Pero esa infancia también es ya poema,
páginas de mis libros con que un niño hace barcos
y aviones de papel…

Eduardo Fraile

sábado, 7 de marzo de 2015

Monada y yo



            El segundo parque que conocimos en Valladolid fue el Parque del Poniente. La primera mañana fuimos al de la plaza de San Juan, con columpios y una fuente, y una caseta de melones como las de Madrid, de tablas verdes. Eran los primeros días de septiembre de 1967. El parque del Poniente era mucho mayor, con más árboles, más columpios, y escaleras y avenidas que dividían como distintos ambientes… y estatuas: las de Popeye y Olivia, a quienes veíamos en los dibujos animados, y las de Pipo y Pipa, que debían ser más antiguas. A nosotros no nos sonaban de nada. Los toboganes eran mayores, con curva en el descenso, y había también dos grandes caballos de madera, no he vuelto a ver ese tipo de columpio: una especie de viga donde cabíamos sentados ocho o nueve niños, uno detrás de otro, que era lanzada con un movimiento de vaivén.
            La que empujaba aquel en que yo me subí debía de ser la hermana mayor de alguno de los otros jinetes. Nos agarrábamos a una especie de manija en forma de T, y con las piernas colgando nos elevábamos y caíamos hacia atrás entre gritos y risas y un cosquilleo de mariposas revoloteando en el estómago.
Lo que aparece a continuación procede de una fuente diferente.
Definition set_kValues (value : list R) : M Single.PipeSection.t unit :=
  modify (fun this =>
    {| Single.PipeSection.initialPressure := Single.PipeSection.initialPressure this;
       Single.PipeSection.finalPressure := Single.PipeSection.finalPressure this;
       Single.PipeSection.initialVelocity := Single.PipeSection.initialVelocity this;
       Single.PipeSection.finalVelocity := Single.PipeSection.finalVelocity this;
       Single.PipeSection.targetFlowRate := Single.PipeSection.targetFlowRate this;
       Single.PipeSection.initialElevation := Single.PipeSection.initialElevation this;
       Single.PipeSection.finalElevation := Single.PipeSection.finalElevation this;
       Single.PipeSection.length := Single.PipeSection.length this;
       Single.PipeSection.diameter := Single.PipeSection.diameter this;
       Single.PipeSection.absoluteRoughness := Single.PipeSection.absoluteRoughness this;
       Single.PipeSection.kinematicViscosity := Single.PipeSection.kinematicViscosity this;
       Single.PipeSection.kValues := value |}).

End SingleAccessors.

(** The constructor arguments that repeat the fields of a section: what
    [new PipeSection(...)] would be given to build the section again. *)
Definition sameArguments (s : Single.PipeSection.t)
  : Single.PipeSection.ConstructorParameters :=
  {| Single.PipeSection.arg_initialPressure := Single.PipeSection.initialPressure s;
     Single.PipeSection.arg_finalPressure := Single.PipeSection.finalPressure s;
     Single.PipeSection.arg_initialVelocity := Single.PipeSection.initialVelocity s;
     Single.PipeSection.arg_finalVelocity := Single.PipeSection.finalVelocity s;
     Single.PipeSection.arg_targetFlowRate := Single.PipeSection.targetFlowRate s;
     Single.PipeSection.arg_initialElevation := Single.PipeSection.initialElevation s;
     Single.PipeSection.arg_finalElevation := Single.PipeSection.finalElevation s;
     Single.PipeSection.arg_length := Single.PipeSection.length s;
     Single.PipeSection.arg_diameter := Single.PipeSection.diameter s;
     Single.PipeSection.arg_absoluteRoughness := Single.PipeSection.absoluteRoughness s;
     Single.PipeSection.arg_kinematicViscosity := Single.PipeSection.kinematicViscosity s;
     Single.PipeSection.arg_kValues := Single.PipeSection.kValues s |}.


(** ** The vocabulary of the specification *)

(** The kinds of error of the specification.  The sources throw plain
    [Error]s that differ by message only; [kindOf] reads the kind off the
    message. *)
Inductive ErrorKind : Type :=
| ValidationError
| EmptyPipelineError
| IndexOutOfRangeError
| UnsupportedMethodError
| NoMethodError.

Definition validationMessages : list string :=
  [ "Pipe diameter must be greater than 0.";
    "Pipe length must be greater than 0.";
    "Absolute roughness must be non-negative.";
    "Kinematic viscosity must be greater than 0.";
    "Appurtenance K values must not be empty.";
    "Elevation ranges are invalid.";
    "Pipe diameter must be a positive integer";
    "Pipe length must be a positive integer";
    "Pipe absoluteRoughness must be a positive integer";
    "Pipe kinematicViscosity must be a positive integer" ]%string.

Definition kindOf (e : Exn) : option ErrorKind :=
  match e with
  | Error message =>
      if existsb (String.eqb message) validationMessages then
        Some ValidationError
      else if String.eqb message "No pipe sections exist." then
        Some EmptyPipelineError
      else if String.eqb message "Invalid pipe section index." then
        Some IndexOutOfRangeError
      else if String.eqb message "Colebook method not implemented." then
        Some UnsupportedMethodError
      else if String.eqb message "No approximation method defined." then
        Some NoMethodError
      else None
  | TypeError _ => None
  end.

(** A call raises an error of kind [k]. *)
Definition raises {A} (c : Completion A) (k : ErrorKind) : Prop :=
  exists e, c = Throw e /\ kindOf e = Some k.

(** A sequence of numbers is strictly increasing. *)
Definition strictlyIncreasing (l : list R) : Prop :=
  forall i j, (i < j < List.length l)%nat -> nth i l 0 < nth j l 0.

(** The flow-rate range of the canonical policy, in the words of the
    specification: twenty samples, strictly increasing,
    [flowRate[i] = (targetFlowRate/20) * (i+1)], the target last. *)
Definition canonicalFlowRange (targetFlowRate : R) (l : list R) : Prop :=
  List.length l = 20%nat
  /\ strictlyIncreasing l
  /\ (forall i, (i < 20)%nat ->
                nth i l 0 = (targetFlowRate / 20) * (INR i + 1))
  /\ last l 0 = targetFlowRate.

(** The Darcy-Weisbach head loss in the words of the specification. *)
Definition darcyWeisbach
  (f length diameter Q g : R) : R :=
  let hydraulicArea := PI * diameter ^ 2 / 4 in
  f * (length / diameter) * Q ^ 2 / (2 * g * hydraulicArea ^ 2).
No sabía yo entonces que esa imagen de las mariposas en el estómago se usaba para definir el enamoramiento, como tampoco si aquel hueco que se abría dentro de mí era cosa del vértigo o de la belleza novísima (como era nueva la ciudad y la casa), desarmante e impactante, de aquella muchacha.
            No podía apartar de ella la mirada, como no he sabido hacerlo después, en cada una de las ocasiones que me ha sido dado ver lo sobrenatural. Con esa seriedad reconcentrada, espantada y atenta, infinitamente atenta, que es mi manera de saludar a los ángeles, de decir hágase. Y ella no me acarició entonces con sus alas, sino que me fulminó en pleno ascenso al cielo mínimo y municipal de un parque en el atardecer con su voz maravillosa, con la espada de fuego de su voz, echándome del Paraíso:
            Qué me miras, ¿acaso tengo monos en la cara?